E “tudo” o que eu queria era tornar-me um padre diocesano.
No final do colégio com outros 18 meninos entro no seminário em Pemba. Todos estamos alojados na casa do bispo.
O bispo me nomeou líder do grupo. Não foi uma sorte para mim!
A tarefa de fazer cumprir as regras da vida no seminário foi realmente difícil. Houve quem saía e entrava em casa tarde, que estava na companhia de meninas, quem divertia-se um pouco também. Os rapazes foram expulsos e eu com eles. O reitor do seminário pensou eu fosse cúmplice deles. Ainda o meu coração dói, se eu penso nisso.
O sonho da minha vida foi quebrado!
Voltei para a aldeia, decepcionado, triste e irritado com a injustiça sofrida.
” Eh Agostinho caçaram-te porque gostavas muito das mulheres!” diziam os vizinhos divertidos.
Deixei-los acreditar, as palavras para contar a injustiça queimaram a minha boca! Até hoje ninguém sabe a verdade… Mas tudo bem, porque ninguém iria acreditar!
A aldeia estava-me apertada, sabia que não estava lá o meu futuro.
Um dia, sem dizer nada a ninguém, eu fui embora.
Não tive nada de valor comigo, apenas o nome de um aldeão que havia se mudado para Pemba.
Chegado na cidade fui até ele. Eu estava procurando algumas informação sobre como mover-me, sem me perder na cidade.
Enquanto lá encontrei uma família acolhedora e Faustino Rafiqui foi para mim um pai e irmão.
São duas pessoas a quem devo o que sou: minha tia com seu beliscar-me nas bochechas ensinou-me as regras práticas da vida para nunca perder-me, e este pai que encontrou por acaso, que me deu as regras morais que me guiam no mundo, no meu ser com os outros.
Em Pemba, o problema sobre a escola repete-se novamente: quero voltar para a escola, mas tenho que encontrar um emprego para poder pagar-la.
O teatro, sem o qual eu não estaria aqui em Alcatraz para contar a minha história eu o conheci por acaso.
Venho a saber que uma empresa que produzia latrinas queria organizar espetáculos de teatro nas aldeias para anunciar o produto.
Apresento-me para a companhia teatral, sou selecionado e depois desse projeto haveram outros, sempre sobre o teatro educacional.
O destino me veio contra e mostrou-me o que ele tinha para mim: o diretor da companhia de teatro decidiu inscrever todos os atores que tiveram a Quinta classe de formação na escola superior pedagógica.
Ele decidiu por mim no meu futuro e me tornei o “Professor Chipula” e é assim que gosto de me apresentar para os outros, ainda hoje não ensino mais e sou um funcionário do Departamento de Educação e organizo espectáculos de teatro.

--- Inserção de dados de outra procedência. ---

Lemma sendIrq_at_words addr b w w' :
  mem w !! addr = Some b ->
  sendIrq_at addr w = Done tt w' ->
  words [on_data_pins b] w w'.
Proof.
  intros Hm H. unfold sendIrq_at in H.
  apply bind_done in H as (v & w1 & H1 & H2).
  unfold Hw.load in H1. rewrite Hm in H1. inversion H1; subst v w1; clear H1.
  apply (words_silent_l _ w (record (EvLoad addr b) w)).
  - split; [reflexivity |]. exists [EvLoad addr b]. split; reflexivity.
  - eapply sendIrq_words, H2.
Qed.

Lemma per_byte_words (slot : Z -> M unit) :
  (forall addr b w w', mem w !! addr = Some b -> slot addr w = Done tt w' ->
     words [on_data_pins b] w w') ->
  forall bs addr w w',
    holds (mem w) addr bs ->
    per_byte slot (length bs) addr w = Done tt w' ->
    words (map on_data_pins bs) w w'.
Proof.
  intros Hslot. induction bs as [|b bs IH]; intros addr w w' Hh H;
    cbn [length per_byte map] in *.
  - inversion H; subst. split; [reflexivity |].
    exists []. split; [symmetry; apply app_nil_r | reflexivity].
  - apply holds_tail in Hh as [Hb Hh].
    apply bind_done in H as ([] & w1 & H1 & H2).
    pose proof (Hslot _ _ _ _ Hb H1) as Hw1.
    change (on_data_pins b :: map on_data_pins bs)
      with ([on_data_pins b] ++ map on_data_pins bs).
    eapply words_app; [exact Hw1 |].
    apply (IH (addr + 1)); [| exact H2].
    destruct Hw1 as [Hm _]. rewrite Hm. exact Hh.
Qed.

Lemma words_done ws w w' :
  words ws w w' -> mem w' = mem w /\ bus_words (new_events w w') = ws.
Proof.
  intros [Hm (evs & Ht & Hw)]. split; [exact Hm |].
  rewrite (new_events_app _ _ _ Ht). exact Hw.
Qed.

Em 2001 eu terminei a escola, foi-me atribuída uma classe em Palma.
Em Palma, depois de anos desde a minha fuga, minha família me encontrou. Não tínhamos mais falado, não sabíamos nada um do outro.

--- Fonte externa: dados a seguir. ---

Lemma search_results_in_reading_order_witness :
  exists compiled,
    results_of Searches.line
    = concat (map (search_chapter (Books.plain Books.two_chapters)
                     compiled 1) (cached (snd Searches.line)))
    /\ forall ch,
         StronglySorted Z.le
           (map line_number
              (search_chapter (Books.plain Books.two_chapters) compiled 1
                 ch))
         /\ Forall (fun r => chapter_title r = title ch
                             /\ result_file_name r = file_name ch)
              (search_chapter (Books.plain Books.two_chapters) compiled 1
                 ch)
         /\ forall lines i line,
              map match_
                (search_line (Books.plain Books.two_chapters) compiled 1
                   ch lines i line)
              = map matched_text
                  (findall (Books.plain Books.two_chapters) compiled line).
Proof.
  apply (search_results_in_reading_order (Books.plain Books.two_chapters)
           (u "line") false 1 false Small.fresh_query (snd Searches.line)
           (results_of Searches.line)).
  vm_compute. reflexivity.
Defined.

(** X3. A search that returns has no result exactly when the compiled
    pattern has no match on any line of any chapter; a pattern that
    matches nowhere gives the empty list, not an error. *)
Theorem search_empty_iff_no_match (L : Libs) (pattern : str)
    (case_sensitive : bool) (context_lines : Z) (regex : bool)
    (q q' : EpubQuery) (results : list SearchResult)
    (compiled : Pattern L) :
  re_compile L (if regex then pattern else re_escape L pattern)
    (flags_of case_sensitive) = Some compiled ->
  search L pattern case_sensitive context_lines regex q = (Ok results, q') ->
  (results = [] <->
   forall ch line,
     In ch (cached q') -> In line (split [NL] (content ch)) ->
     re_finditer L compiled line = []).
Proof.
  intros Hcomp Hs.
  destruct (search_ok L _ _ _ _ _ _ _ Hs) as (compiled' & Hc' & _ & ->).
  rewrite Hcomp in Hc'. injection Hc' as <-.
  rewrite <- length_zero_iff_nil, flat_map_length_sum, list_sum_zero.
  rewrite Forall_forall. split.
  - intros H ch line Hch Hline.
    assert (Hz : match_count L compiled ch = 0).
    { rewrite <- search_chapter_length with (c := context_lines).
      apply H. apply in_map_iff. exists ch. auto. }
    unfold match_count in Hz. apply list_sum_zero in Hz.
    rewrite Forall_forall in Hz. apply length_zero_iff_nil. apply Hz.
    apply in_map_iff. exists line. auto.
  - intros H n Hn. apply in_map_iff in Hn. destruct Hn as (ch & <- & Hch).
    rewrite search_chapter_length. unfold match_count.
    apply list_sum_zero, Forall_forall. intros m Hm.
    apply in_map_iff in Hm. destruct Hm as (line & <- & Hline).
    rewrite (H ch line Hch Hline). reflexivity.
Qed.

Lemma search_empty_iff_no_match_witness :
  results_of notfound_search = [] <->
  forall ch line,
    In ch (cached (snd notfound_search)) ->
    In line (split [NL] (content ch)) ->
    Small.finditer (Small.mkPattern (u "xyz123notfound") [] true) line = [].
Proof.
  apply (search_empty_iff_no_match (Books.plain Books.two_chapters)
           (u "xyz123notfound") false 1 false Small.fresh_query
           (snd notfound_search) (results_of notfound_search)
           (Small.mkPattern (u "xyz123notfound") [] true)).
  - vm_compute. reflexivity.
  - vm_compute. reflexivity.
Defined.

(** The scenario: an unknown word gives no result and no error. *)
Example search_notfound_scenario : fst notfound_search = Ok [].
Proof. vm_compute. reflexivity. Qed.

(** ** query.py: the handle after a query *)

Section CacheFacts.

Variable L : Libs.

Lemma list_chapters_ok (q q' : EpubQuery) (titles : list str) :
  list_chapters L q = (Ok titles, q') ->
  chapters L q = (Ok (cached q'), q') /\ titles = map title (cached q').
Proof.
  unfold list_chapters, bind, ret.
  destruct (chapters L q) as [[cs|e] q1] eqn:E; [|discriminate].
  intros H; injection H as <- <-. unfold cached.
  rewrite (chapters_ok L _ _ _ E). auto.
Qed.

Vocês podem-se perguntar por que eu não tinha não dada notícias de mim, se também eu senti saudades deles.
Claro que senti saudade, mas não se pode dar demasiada atenção para a saudade quando vive-se em um país violado pela guerra e pobreza. Era perigoso mover-se, movia-se apenas por mar, só porque o mar era seguro e a minha era uma aldeia na terra.

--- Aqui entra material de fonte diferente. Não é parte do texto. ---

(* ===== verification/_CoqProject ===== *)
-Q . S2P
Prelude.v
Number.v
NodeBuffer.v
Crc.v
Vlp.v
Errno.v
Outcome.v
VlpSecure.v
Runtime.v
Transport.v
Uds.v
Udp.v
SecureUdp.v
Client.v
Panic.v
System.v
Session.v
Terminal.v
Site.v
Examples.v
Search.v
Dom.v
Toc.v
TocPage.v
Url.v
SearchPage.v
Themes.v
Sidebar.v
Menu.v
Chapters.v
Counters.v
BeatLoops.v
Snippets.v
CodeBlocks.v
NumberText.v
ChapterList.v
AgentTypes.v
TocDebug.v
SidebarPage.v
MarkFade.v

Mesmo após os acordos de Roma as ruas estavam cheias de Kalashnikovs, a guerra tinha acabado, mas a paz estava longe. Os bandidos atacavam de repente, autocarros queimados, matavam pessoas. Podia-se mover apenas com os comboios escoltados pelo exército.
Lembro que um dia em uma coluna, onde eu estava, foi atacado. O medo em mim tornou-se o corpo. Comecei a correr, correr e ainda correr, sem sequer a ver onde eu estava indo.
De repente eu me encontrei no chão, com uma forte dor na minha cabeça. Pensei :”Agora vou morrer”.
Eu não morri, eu não tinha nenhuma ferida de arma, apenas uma enorme galo na cabeça.
Fiquei chocado, durante minha fuga, por o ramo de uma árvore que eu não tinha visto.
Quando a violência está em todo o lugar, até mesmo uma árvore pode-te fazer muito mal!
Minha história, para o momento, termina por aqui.
Na minha vida eu fiz escolhas às vezes corajosas, mas eu nunca permitiu que a muita coragem que tenho me fizesse perder o fio de uma vida equilibrada e me trazê-se a fazer um erros que não podiam ser corrigidos.
E eu tenho que continuar assim: minha família depende de mim, do “mais pequeno” da casa.
Há um momento na vida o que você percebe que o caminho que temos de repente faz sentido.
O sentido da minha vida é doar aos outros… E não precisa ser um padre para fazer-lo!